Today, no senior corporate figure has joined his voice to the MeToo campaign. Few senior editors have vociferously denounced their former colleagues. Few senior male actors in Bollywood have spoken out against harassers in their midst. Politicians, always lagging behind civil society, accustomed to pushing “women’s issues” into sarkari zanana dabbas like the NCW, are generally marked by anti-women utterances. Mulayam Singh Yadav once famously remarked that rapes are mistakes boys make; Haryana CM ML Khattar has stated that rising crimes against women are the result of women’s clothes. No wonder crimes against women rose by a sharp 83% from 2007 to 2016. Women are increasingly dropping out of the workforce (India ranks a shockingly low 121 in a list of 131 countries in female labour force participation or FLFP, according to ILO).
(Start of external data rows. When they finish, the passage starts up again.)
Lemma ExitCheck_restarts w i s t c :
  here w i s t c -> idle s -> m_eState s = SNDR_STATE_READING -> m_nNewState s = SNDR_STATE_INACTIVE -> m_nPendingRestart s = 1 ->
  surely (ExitCheck E i) (fun _ w' => exists fd bs res,
    here w' i (restarted_with (Bound fd bs) (bool_decide (res = TT_PIN_OK)) s)
      (t ++ restart_told i (m_eVpnPolicy s) (m_nNetworkHandle s) res c) c) w.
Proof.
  intros H (Hb & Hp & Hps & Hn & Hck & Ht) Hst Hnew Hr. unfold ExitCheck. cbn [ExitCheck_rec]. eapply surely_get; [exact H|]. rewrite Hst, Hnew.
  apply surely_val. unfold exit_reading. apply surely_assoc. eapply surely_get; [exact H|]. rewrite Hst, Hnew, Hp, Hps.
  apply surely_assoc, surely_val, surely_assoc, surely_val, surely_assoc, surely_val. eapply surely_put; [exact H|]. intros w1 H1.
  unfold exit_ready. eapply surely_get; [exact H1|].
  change (m_nNewState (s <| m_eState := SNDR_STATE_READY |>)) with (m_nNewState s). rewrite Hnew. apply surely_val.
  change (m_nPendingRecv (s <| m_eState := SNDR_STATE_READY |>)) with (m_nPendingRecv s).
  change (m_nPendingSend (s <| m_eState := SNDR_STATE_READY |>)) with (m_nPendingSend s). rewrite Hp, Hps.
  cbn [Z.eqb SNDR_STATE_READY Pos.eqb andb negb]. unfold DetachSocket. apply surely_assoc. eapply surely_get; [exact H1|].
  change (m_pSocket (s <| m_eState := SNDR_STATE_READY |>)) with (m_pSocket s). destruct (m_pSocket s) as [| | |fd0 b0] eqn:Es; try done.
  apply surely_assoc. unfold created_socket. apply surely_assoc. eapply surely_get; [exact H1|].
  change (m_pSocket (s <| m_eState := SNDR_STATE_READY |>)) with (m_pSocket s). rewrite Es. apply surely_val.
  eapply surely_put; [exact H1|]. intros w2 H2. change (m_nCtrls (s <| m_eState := SNDR_STATE_READY |>)) with (m_nCtrls s). rewrite Hn.
  eapply surely_put; [exact H2|]. intros w3 H3. cbn [Z.eqb SNDR_STATE_INACTIVE Pos.eqb].
  change (m_nPendingRestart (s <| m_eState := SNDR_STATE_READY |>)) with (m_nPendingRestart s). rewrite Hr. cbn [Z.ltb Z.compare when].
  apply surely_assoc. unfold unschedule_check. apply surely_assoc. eapply surely_get; [exact H3|].
  match goal with |- surely (bind (when ?b _) _) _ _ => assert (Hx : b = false) by by cbn; rewrite Ht end. rewrite Hx.
  apply surely_val, surely_assoc. unfold Restart_with. apply surely_assoc, surely_bind. eapply surely_mono; [eapply InitSocket_opens, H3|].
  cbv beta. intros r w4 (-> & fd & bs & res & H4). cbn [negb Z.eqb BC_R_SUCCESS]. apply surely_assoc. eapply surely_get; [exact H4|].
  match goal with |- surely (bind (if negb ?b then _ else _) _) _ _ => assert (Hy : b = false) by exact Hck; rewrite Hy end. cbn [negb].
  apply surely_bind. eapply surely_mono; [eapply restarted_tells, H4|]. cbv beta. intros [] w5 H5.
  apply surely_assoc. eapply surely_put; [exact H5|]. intros w6 H6. unfold set_state. eapply surely_put; [exact H6|]. intros w7 H7.
  cbn. exists fd, bs, res. unfold restart_told. rewrite <- app_assoc in H7. clear -H7 Hr. unfold restarted_with, with_socket. destruct s. cbn in *. subst. exact H7.
Qed.

Lemma restart_runs w i s t c h :
  here w i s t c -> working s -> idle s ->
  surely (OnEventProcess E i (SNDRM_RESTART_WORK false h)) (fun _ w' => exists s' res,
    here w' i s' (t ++ restart_told i (m_eVpnPolicy s) h res c) c /\ working s' /\ m_nNetworkHandle s' = h /\ is_bound (m_pSocket s') /\
    m_bInterfaceBindingActive s' = bool_decide (res = TT_PIN_OK)) w.
Proof.
  intros H Hw Hi. pose proof Hw as (Hst & Hnew & Hr & Hat). unfold OnEventProcess. eapply surely_exit; [exact H|exact Hw|].
  apply surely_assoc. eapply surely_get; [exact H|]. rewrite Hr. cbn [Z.eqb when]. apply surely_assoc. unfold set_state.
  eapply surely_put; [exact H|]. intros w1 H1. eapply surely_put; [exact H1|]. intros w2 H2. apply surely_bind.
  eapply surely_mono; [eapply ExitCheck_restarts; [exact H2|by destruct Hi as (?&?&?&?&?&?); split_and!|exact Hst|done|by cbn; rewrite Hr]|]. cbv beta.
  intros b w3 (fd & bs & res & H3). cbn. do 2 eexists. split; [exact H3|]. by split_and!.
Qed.
End Restart.
(** ** Opening *)

(** The channel takes its handler, arms the timer and begins to resolve. *)
Lemma wp_opening {B} h (k : M B) Q w :
  core w -> state_ (ch w) = TCPCH_IDLE -> target_if_forced (ch w) -> ssl_depth_ (ch w) = 0 ->
  (forall w1, core w1 -> ssl_depth_ (ch w1) = 0 -> state_ (ch w1) = TCPCH_RESOLVING -> dns_request_ (ch w1) = false ->
     queue w1 = [] -> resolver_done w1 -> WP k Q w1) ->
  WP (put (fun c => c <| queue_created_ := true |> <| handler_ := Some h |>);;
      log (EvOpen (config_ (ch w)) h);;
      armed <- ask (schedule_task E);;
      (if armed then put (fun c => c <| connect_timer_ := true |>);; puts (fun w => w <| timer := true |>)
       else ret tt);;
      SetState TCPCH_RESOLVING;; k) Q w.
Proof.
  intros H Hs Ht Hd0 K. core_intro H. revert Hph Ht. phases. rewrite Hs. intros Hph Ht.
  destruct Hph as ((Hc & (Hcn & Hsd & Ho & Hh) & Htm) & Hqc & Hso & Hly & (Hn1 & Hn2 & Hn3) & Hq &
    (Hdr & Hpd & Hrq) & Htim & Hwk).
  open_world w. norm_hyps. norm_goal. rewrite Hs in Hst. subst st_ q_ dr_ pd_ sk_ ly_ co_ ro_ so_ cl_ cn_ tm_ sd_.
  unfold SetState. wp_run. set (tr' := tr_ ++ _).
  assert (Htr' : trace_ok tr') by (by apply trace_ok_snoc).
  assert (Hh' : hist tr' = observe (hist tr_) (EvOpen cf_ h)) by apply hist_snoc. clearbody tr'.
  destruct (schedule_task E tk_); wp_run; set (tr2 := tr' ++ _).
  all: assert (Htr2 : trace_ok tr2) by (apply trace_ok_snoc; [done|]; rewrite Hh'; split; [done|];
         split_and!; [done|done|done]).
  all: assert (Hh2 : hist tr2 = observe (observe (hist tr_) (EvOpen cf_ h)) (EvState TCPCH_IDLE TCPCH_RESOLVING))
         by (unfold tr2; by rewrite hist_snoc, Hh'); clearbody tr2.
  all: apply K; try done; try (by left).
  all: split; norm_goal; rewrite ?Hh2; try done; try (by intros; left).
  all: phases; norm_goal; rewrite Hh2; cbn; by split_and!.
Qed.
Women themselves are increasingly taking regressive postures such as those who insisted during the Padmaavat protests that faced with “dishonour”, women must commit ritual suicide rather than attempt to survive or fight their attackers.
The #MeToo moment is crucial because at this moment India’s turning the clock back on women. Those arguing that it’s an elite ripple fail to understand that in a hyper-connected, media-360 world, WhatsApp forwards and viral videos are fast collapsing the distance between metros and hinterland. English-speaking women may be leading the charge today, but already a great churn is building across India.
By seeking to interfere with the free growth of the womanhood of India, we are interfering with the growth of free and independent-spirited men, wrote Mahatma Gandhi. This means men must be as inspired as women to identify the core injustices that affect gender issues. Gandhi saw the struggle for swaraj as not only a political struggle, but a personal inner war between an individual’s best and worst selves. Why should men not want to be their best selves as much as women?
In a caste-ridden society, Gandhi didn’t condemn upper castes but delegitimised the idea of caste discrimination by appealing to the higher values of the pursuit of truth. Similarly #MeToo doesn’t condemn all men, instead it invites men to join the process of social transformation. In fact, to quote but paraphrase the great Kaifi Azmi, this time women might say to men: Uth meri jaan, mere saath hi chalna hai tujhe (Get up, darling. You have to walk alongside me).Indian men, do you want to be militant, muscle-flexing traditionalists, shrieking out a shallow defence of preposterous inequalities and insisting on your right to humiliate and commodify women? Or do you want to be liberal Gandhian cool cats, proud of your best selves, idealistic citizens working for a society based on freedom, dignity and equal space for all? The choice is yours because #MeToo is about YouToo.